- Sire: St. Simon
- Grandsire: Galopin
- Dam: L'Abbesse de Jouarre
- Damsire: Trappist
- Sex: Stallion
- Foaled: 1896
- Country: Kingdom of Great Britain and Ireland
- Colour: Brown or black
- Breeder: 4th Earl of Dunraven
- Owner: 4th Earl of Dunraven
- Trainer: Robert Sherwood Jr.
- Record: 7: 3-1-0

Major wins
- Coventry Stakes (1898) July Stakes (1898)

Awards
- Leading sire in Great Britain and Ireland (1913)

= Desmond (horse) =

British-bred Thoroughbred racehorse

Desmond (1896 - 1913) was a British Thoroughbred racehorse and sire. He was at his peak as a two-year-old in the early summer of 1898 when he won three races in quick succession including the Coventry Stakes and the July Stakes. He never won again and was retired from racing at the end of the following year. He later became a very successful breeding stallion and was the Leading sire in Great Britain and Ireland in 1913, the year of his death.

==Background==
Desmond was a dark brown (sometimes described as "black") horse bred by his owner, the 4th Earl of Dunraven. During his racing career he was trained at Newmarket, Suffolk by Robert Sherwood, who had inherited the St Gatien stable on the death of his father (also Robert) in 1894.

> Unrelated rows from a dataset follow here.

(** * pgAdmin 4 schema helpers: [schemas/utils.py]

    A shallow embedding of the helper routines of
    [web/pgadmin/browser/server_groups/servers/databases/schemas/utils.py]
    (data-type formatting, trigger-flag decoding, rule-definition parsing and
    vacuum-setting normalisation), and the properties the specification
    states about them.

    Conventions of the embedding.
    - Python [int] is [Z] (unbounded, so [&] and [>>] are [Z.land] and
      [Z.shiftr]); Python [float] is the kernel's binary64 [float]; Python
      [str] is [string], one [ascii] per code point (ASCII text).
    - A Python [dict] with string keys is a [gmap string _]; a row of a
      result set is such a dict.
    - Code that can raise runs in the [outcome] monad: [Ret v] is a normal
      return, [Raise e] an exception (of class [Exception]) that leaves the
      function.
    - The collaborators (template rendering, the query executor) are not
      part of the module: what they give back is an argument of the
      function that calls them. *)

From Stdlib Require Import ZArith String Ascii List Lia DecimalString.
From Stdlib Require Import Floats.
From stdpp Require Import gmap strings list fin_maps.

Local Open Scope string_scope.
Local Open Scope Z_scope.

(** ** Python values and exceptions *)

Inductive pyval :=
  | VNone
  | VBool (b : bool)
  | VInt (z : Z)
  | VFloat (f : float)
  | VStr (s : string).

Inductive exn_class :=
  | KeyError
  | IndexError
  | TypeError
  | ValueError
  | OverflowError
  | UnboundLocalError
  | OtherError.

(** An exception: its class and the text [str(e)] gives. *)
Record exn := Exn { exn_kind : exn_class; exn_str : string }.

Inductive outcome (A : Type) :=
  | Ret (a : A)
  | Raise (e : exn).
Arguments Ret {A} a.
Arguments Raise {A} e.

#[global] Instance outcome_ret : MRet outcome := fun A a => Ret a.
#[global] Instance outcome_bind : MBind outcome := fun A B f m =>
  match m with
  | Ret a => f a
  | Raise e => Raise e
  end.

(** [try: body  except Exception as e: handler(e)]. *)
Definition try_except {A} (body : outcome A) (handler : exn -> outcome A) : outcome A :=
  match body with
  | Ret a => Ret a
  | Raise e => handler e
  end.

Definition returns {A} (o : outcome A) : Prop := exists a, o = Ret a.

(** The double-quote character, and [repr] of a plain string key as
    [KeyError] prints it. *)
Definition dquote : string := String "034"%char "".
Definition squote : string := "'".
Definition repr_str (s : string) : string := squote +:+ s +:+ squote.

(** [d[k]] on a dict. *)
Definition getitem {A} (d : gmap string A) (k : string) : outcome A :=
  match d !! k with
  | Some v => Ret v
  | None => Raise (Exn KeyError (repr_str k))
  end.

(** *** Truth value and equality of Python values *)

Definition float_is_zero (f : float) : bool := PrimFloat.eqb f PrimFloat.zero.

Definition truthy (v : pyval) : bool :=
  match v with
  | VNone => false
  | VBool b => b
  | VInt z => negb (z =? 0)
  | VFloat f => negb (float_is_zero f)
  | VStr s => negb (String.eqb s "")
  end.

(** Exact comparison of a float with an integer, as Python's [==] does it. *)
Definition float_eq_Z (f : float) (z : Z) : bool :=
  match Prim2SF f with
  | S754_zero _ => z =? 0
  | S754_finite s m e =>
      let mz := if s then Z.neg m else Z.pos m in
      if 0 <=? e then mz * 2 ^ e =? z else mz =? z * 2 ^ (- e)
  | _ => false
  end.

Definition py_eq (v w : pyval) : bool :=
  match v, w with
  | VNone, VNone => true
  | VStr a, VStr b => String.eqb a b
  | VBool a, VBool b => Bool.eqb a b
  | VBool a, VInt z | VInt z, VBool a => Z.b2z a =? z
  | VInt a, VInt b => a =? b
  | VFloat f, VFloat g => PrimFloat.eqb f g
  | VFloat f, VInt z | VInt z, VFloat f => float_eq_Z f z
  | VFloat f, VBool b | VBool b, VFloat f => float_eq_Z f (Z.b2z b)
  | _, _ => false
  end.

(** [v in (c1, c2, ...)]. *)
Definition py_in (v : pyval) (cs : list pyval) : bool := existsb (py_eq v) cs.

(** [v & n] for an integer constant [n]. *)
Definition py_band (v : pyval) (n : Z) : outcome Z :=
  match v with
  | VInt z => Ret (Z.land z n)
  | VBool b => Ret (Z.land (Z.b2z b) n)
  | _ => Raise (Exn TypeError "unsupported operand type(s) for &")
  end.

(** *** Result sets *)

(** What travels next to a status flag: the result-set dict of the query
    executor (its ['rows'] entry holds the rows), an error message, or the
    list a helper built. *)
Inductive payload :=
  | PDict (d : gmap string (list (gmap string pyval)))
  | PStr (msg : string)
  | PList (l : list (gmap string pyval)).

(** [rset['rows']]. *)
Definition payload_rows (p : payload) : outcome (list (gmap string pyval)) :=
  match p with
  | PDict d => getitem d "rows"
  | PStr _ => Raise (Exn TypeError "string indices must be integers")
  | PList _ => Raise (Exn TypeError "list indices must be integers or slices, not str")
  end.

(** Reading a local variable that may not have been assigned yet; the
    message is the one of CPython up to 3.10. *)
Definition read_local {A} (name : string) (v : option A) : outcome A :=
  match v with
  | Some a => Ret a
  | None =>
      Raise (Exn UnboundLocalError
               ("local variable '" +:+ name +:+ "' referenced before assignment"))
  end.

(** ** [trigger_definition] *)

Module Trigger.

Definition TRIGGER_TYPE_ROW : Z := Z.shiftl 1 0.
Definition TRIGGER_TYPE_BEFORE : Z := Z.shiftl 1 1.
Definition TRIGGER_TYPE_INSERT : Z := Z.shiftl 1 2.
Definition TRIGGER_TYPE_DELETE : Z := Z.shiftl 1 3.
Definition TRIGGER_TYPE_UPDATE : Z := Z.shiftl 1 4.
Definition TRIGGER_TYPE_TRUNCATE : Z := Z.shiftl 1 5.
Definition TRIGGER_TYPE_INSTEAD : Z := Z.shiftl 1 6.

(** [data['tgtype'] & bit], taken as a condition. *)
Definition has_flag (data : gmap string pyval) (bit : Z) : outcome bool :=
  t ← getitem data "tgtype";
  x ← py_band t bit;
  Ret (negb (x =? 0)).

Definition set_flag (data : gmap string pyval) (key : string) (bit : Z)
  : outcome (gmap string pyval) :=
  b ← has_flag data bit;
  Ret (<[key := VBool b]> data).

Definition set_fires (data : gmap string pyval) : outcome (gmap string pyval) :=
  before ← has_flag data TRIGGER_TYPE_BEFORE;
  if before : bool then Ret (<["fires" := VStr "BEFORE"]> data)
  else
    instead ← has_flag data TRIGGER_TYPE_INSTEAD;
    if instead : bool then Ret (<["fires" := VStr "INSTEAD OF"]> data)
    else Ret (<["fires" := VStr "AFTER"]> data).

Definition trigger_definition (data : gmap string pyval) : outcome (gmap string pyval) :=
  data ← set_fires data;
  data ← set_flag data "is_row_trigger" TRIGGER_TYPE_ROW;
  data ← set_flag data "evnt_insert" TRIGGER_TYPE_INSERT;
  data ← set_flag data "evnt_delete" TRIGGER_TYPE_DELETE;
  data ← set_flag data "evnt_update" TRIGGER_TYPE_UPDATE;
  data ← set_flag data "evnt_truncate" TRIGGER_TYPE_TRUNCATE;
  Ret data.

(** What the specification says the decoder produces from flags [t]. *)
Definition fires_of (t : Z) : string :=
  if Z.testbit t 1 then "BEFORE"
  else if Z.testbit t 6 then "INSTEAD OF"
  else "AFTER".

Definition decoded (t : Z) (data : gmap string pyval) : gmap string pyval :=
  <["evnt_truncate" := VBool (Z.testbit t 5)]>
  (<["evnt_update" := VBool (Z.testbit t 4)]>
  (<["evnt_delete" := VBool (Z.testbit t 3)]>
  (<["evnt_insert" := VBool (Z.testbit t 2)]>
  (<["is_row_trigger" := VBool (Z.testbit t 0)]>
  (<["fires" := VStr (fires_of t)]> data))))).

End Trigger.

(** ** Python string operations *)

Module PyStr.

Definition len (s : string) : Z := Z.of_nat (String.length s).

(** [s.startswith(p)]. *)
Definition startswith (s p : string) : bool := String.prefix p s.

(** [s.endswith(suf)]: some suffix of [s] is [suf]. *)
Fixpoint endswith (s suf : string) : bool :=
  String.eqb s suf ||
  match s with
  | EmptyString => false
  | String _ s' => endswith s' suf
  end.

(** [s.find(sub)]: the least index where [sub] occurs, or [-1]. *)
Fixpoint find_from (s sub : string) (i : Z) : Z :=
  if String.prefix sub s then i
  else match s with
       | EmptyString => -1
       | String _ s' => find_from s' sub (i + 1)
       end.

Definition find (s sub : string) : Z := find_from s sub 0.

Fixpoint take (n : nat) (s : string) : string :=
  match n, s with
  | S n', String c s' => String c (take n' s')
  | _, _ => EmptyString
  end.

Fixpoint drop (n : nat) (s : string) : string :=
  match n, s with
  | S n', String _ s' => drop n' s'
  | _, _ => s
  end.

(** A slice bound [i] of [s[lo:hi]], clipped as Python clips it. *)
Definition clip (s : string) (i : Z) : nat :=
  Z.to_nat (Z.min (len s) (if i <? 0 then Z.max 0 (len s + i) else i)).

(** [s[lo:hi]] with step 1; [None] is an omitted bound. *)
Definition slice (s : string) (lo hi : option Z) : string :=
  let a := match lo with Some i => clip s i | None => O end in
  let b := match hi with Some i => clip s i | None => String.length s end in
  take (b - a) (drop a s).

(** [s[i]]. *)
Definition index (s : string) (i : Z) : outcome string :=
  let j := if i <? 0 then len s + i else i in
  if (0 <=? j) && (j <? len s) then Ret (take 1 (drop (Z.to_nat j) s))
  else Raise (Exn IndexError "string index out of range").

Fixpoint mem (c : ascii) (chars : string) : bool :=
  match chars with
  | EmptyString => false
  | String d chars' => Ascii.eqb c d || mem c chars'
  end.

(** [s.rstrip(chars)]: drop the trailing characters that occur in [chars]. *)
Fixpoint rstrip (s chars : string) : string :=
  match s with
  | EmptyString => EmptyString
  | String c s' =>
      match rstrip s' chars with
      | EmptyString => if mem c chars then EmptyString else String c EmptyString
      | r => String c r
      end
  end.

(** [str(z)] for an integer. *)
Definition str_int (z : Z) : string := NilZero.string_of_int (Z.to_int z).

Definition is_digit (c : ascii) : bool :=
  let n := nat_of_ascii c in (48 <=? n)%nat && (n <=? 57)%nat.

(** Whitespace, as [\s] and [str.strip] see it on ASCII text. *)
Definition is_space (c : ascii) : bool :=
  let n := nat_of_ascii c in
  ((9 <=? n)%nat && (n <=? 13)%nat) || ((28 <=? n)%nat && (n <=? 32)%nat).

Definition lower_char (c : ascii) : ascii :=
  let n := nat_of_ascii c in
  if (65 <=? n)%nat && (n <=? 90)%nat then ascii_of_nat (n + 32) else c.

Definition upper_char (c : ascii) : ascii :=
  let n := nat_of_ascii c in
  if (97 <=? n)%nat && (n <=? 122)%nat then ascii_of_nat (n - 32) else c.

Fixpoint map_chars (f : ascii -> ascii) (s : string) : string :=
  match s with
  | EmptyString => EmptyString
  | String c s' => String (f c) (map_chars f s')
  end.

(** [s.lower()] and [s.capitalize()]. *)
Definition lower (s : string) : string := map_chars lower_char s.

Definition capitalize (s : string) : string :=
  match s with
  | EmptyString => EmptyString
  | String c s' => String (upper_char c) (lower s')
  end.

Fixpoint repeat (s : string) (n : nat) : string :=
  match n with
  | O => EmptyString
  | S n' => s +:+ repeat s n'
  end.

End PyStr.

(** ** Regular expressions: the fragment of [re] the module uses

    A backtracking matcher in the order Python's engine tries alternatives:
    the result of [rmatch] lists every way the expression can match a prefix
    of the text, most preferred first. All quantifiers are greedy. *)

Module Re.

Inductive regex :=
  | Eps
  | Chr (c : ascii)
  | Dot
  | Space
  | Digit
  | Seq (r1 r2 : regex)
  | Alt (r1 r2 : regex)
  | Star (r : regex)
  | Plus (r : regex)
  | Opt (r : regex)
  | Group (n : nat) (r : regex).

(** The text still to read, and the groups captured so far. *)
Definition mstate : Type := string * gmap nat string.

Definition newline : ascii := "010"%char.

Definition one_char (p : ascii -> bool) (st : mstate) : list mstate :=
  match st.1 with
  | String c rest => if p c then [(rest, st.2)] else []
  | EmptyString => []
  end.
(** * gitbackup: repository discovery, clone-URL choice, synchronisation

    A shallow embedding of the Go sources of gitbackup and the properties
    its specification states about them.

    Conventions of the embedding.
    - A Go [error] is modelled by its message (what [Error()] returns);
      [fmt.Errorf] with a [%v] verb builds a new message around the old one.
    - A hosting service is modelled by the sequence of replies it gives to
      the listing calls, in the order the adapter makes them (a "script").
      Every adapter run reports what it returned, the requests it sent and
      the replies it left unread.
    - A listing loop that sends a request for which the script holds no
      reply is still waiting: outcome [Blocked]. *)

From Stdlib Require Import ZArith Ascii String List Bool Lia.
From stdpp Require Import base option list strings gmap fin_maps.
(** The body shared by [get_environment_fuzzy_cached] and
    [get_tenant_fuzzy_cached]: create the two outer levels when they are
    missing or empty, call [resolver] and store its result when the name
    has no true entry, return the entry. The state is the cache
    dictionary paired with the world. *)
Definition fuzzy_cached (resolver : string -> string -> string -> string -> M W Item)
           (space_id name api_key octopus_url : string) : M (Cache * W) Item :=
  fun st =>
    let cache := fst st in
    let w := snd st in
    let cache1 := guard_url cache octopus_url in
    let cache2 := guard_space cache1 octopus_url space_id in
    match get_true (names_of cache2 octopus_url space_id) name with
    | Some found => (Ok found, (cache2, w))
    | None =>
        match resolver space_id name api_key octopus_url w with
        | (Ok r, w') => (Ok r, (store cache2 octopus_url space_id name r, w'))
        | (Raise e, w') => (Raise e, (cache2, w'))
        end
    end.

(** [get_environment_fuzzy_cached(space_id, environment_name, api_key,
    octopus_url)], over [environment_cache]. *)
Definition get_environment_fuzzy_cached
           (space_id environment_name api_key octopus_url : string) : M (Cache * W) Item :=
  fuzzy_cached get_environment_fuzzy space_id environment_name api_key octopus_url.

(** [get_tenant_fuzzy_cached(space_id, tenant_name, api_key, octopus_url)],
    over [tenant_cache]. *)
Definition get_tenant_fuzzy_cached
           (space_id tenant_name api_key octopus_url : string) : M (Cache * W) Item :=
  fuzzy_cached get_tenant_fuzzy space_id tenant_name api_key octopus_url.

End Remote.

(** ** Observation of calls *)



(** A batch function that records the [(skip, take)] of every call, in
    order, next to the world state. *)
Definition logged_batch {W A : Type} (get_batch : Z -> Z -> M W (list A))
  : Z -> Z -> M (W * list (Z * Z)) (list A) :=
  fun skip take wl =>
    let '(r, w') := get_batch skip take (fst wl) in
    (r, (w', (snd wl ++ [(skip, take)])%list)).

(** [fetches get_batch skip take batches w w']: called at [skip],
    [skip + take], ... from the world [w], the batch function returns the
    [batches] one after the other and leaves the world [w']. *)
Fixpoint fetches {W A : Type} (get_batch : Z -> Z -> M W (list A)) (skip take : Z)
         (batches : list (list A)) (w w' : W) : Prop :=
  match batches with
  | [] => w' = w
  | b :: rest =>
      exists w1, get_batch skip take w = (Ok b, w1)
                 /\ fetches get_batch (skip + take) take rest w1 w'
  end.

He was sired by St. Simon, one of the best racehorses of his era who became a dominant stallion, being Champion sire on nine occasions between 1890 and 1901. Desmond was one of only three live foals produced by the Epsom Oaks winner L'Abbesse de Jouarre.

==Racing career==
===1898: two-year-old season===
Desmond showed very good form as a two-year-old in 1898. On 24 May at Epsom Downs Racecourse he started 4/5 favourite in an eleven-runner field for the six furlong Woodcote Stakes and looked likely to win before being caught on the line and beaten a head by the filly Fairy Gold. A week later he started odds-on favourite for the Summer Breeders' Foal Plate over five furlongs at Manchester Racecourse and won "very easily" by three lengths.

At Royal Ascot on 14 June he ran in the Coventry Stakes and started second choice in the betting at odds of 4/1. Ridden by Tommy Loates, he won the five and a half furlong contest by "a couple of lengths" from the odds-on favourite Blackwing. Two weeks later, with Loates again in the saddle, he followed up by taking the July Stakes (actually run on 28 June) at Newmarket Racecourse, beating the favored Eventail by a neck. His winning performance was described as "a rare display of gameness".

After a break of four months, Desmond returned for the Dewhurst Stakes over seven furlongs at Newmarket on 27 October. Ridden by John Watts, he finished fourth of the seven runners behind Frontier, Caiman and the filly Vara.

===1898: two-year-old season===
As a three-year-old in 1899 Desmond became increasingly temperamental and failed to realise his potential.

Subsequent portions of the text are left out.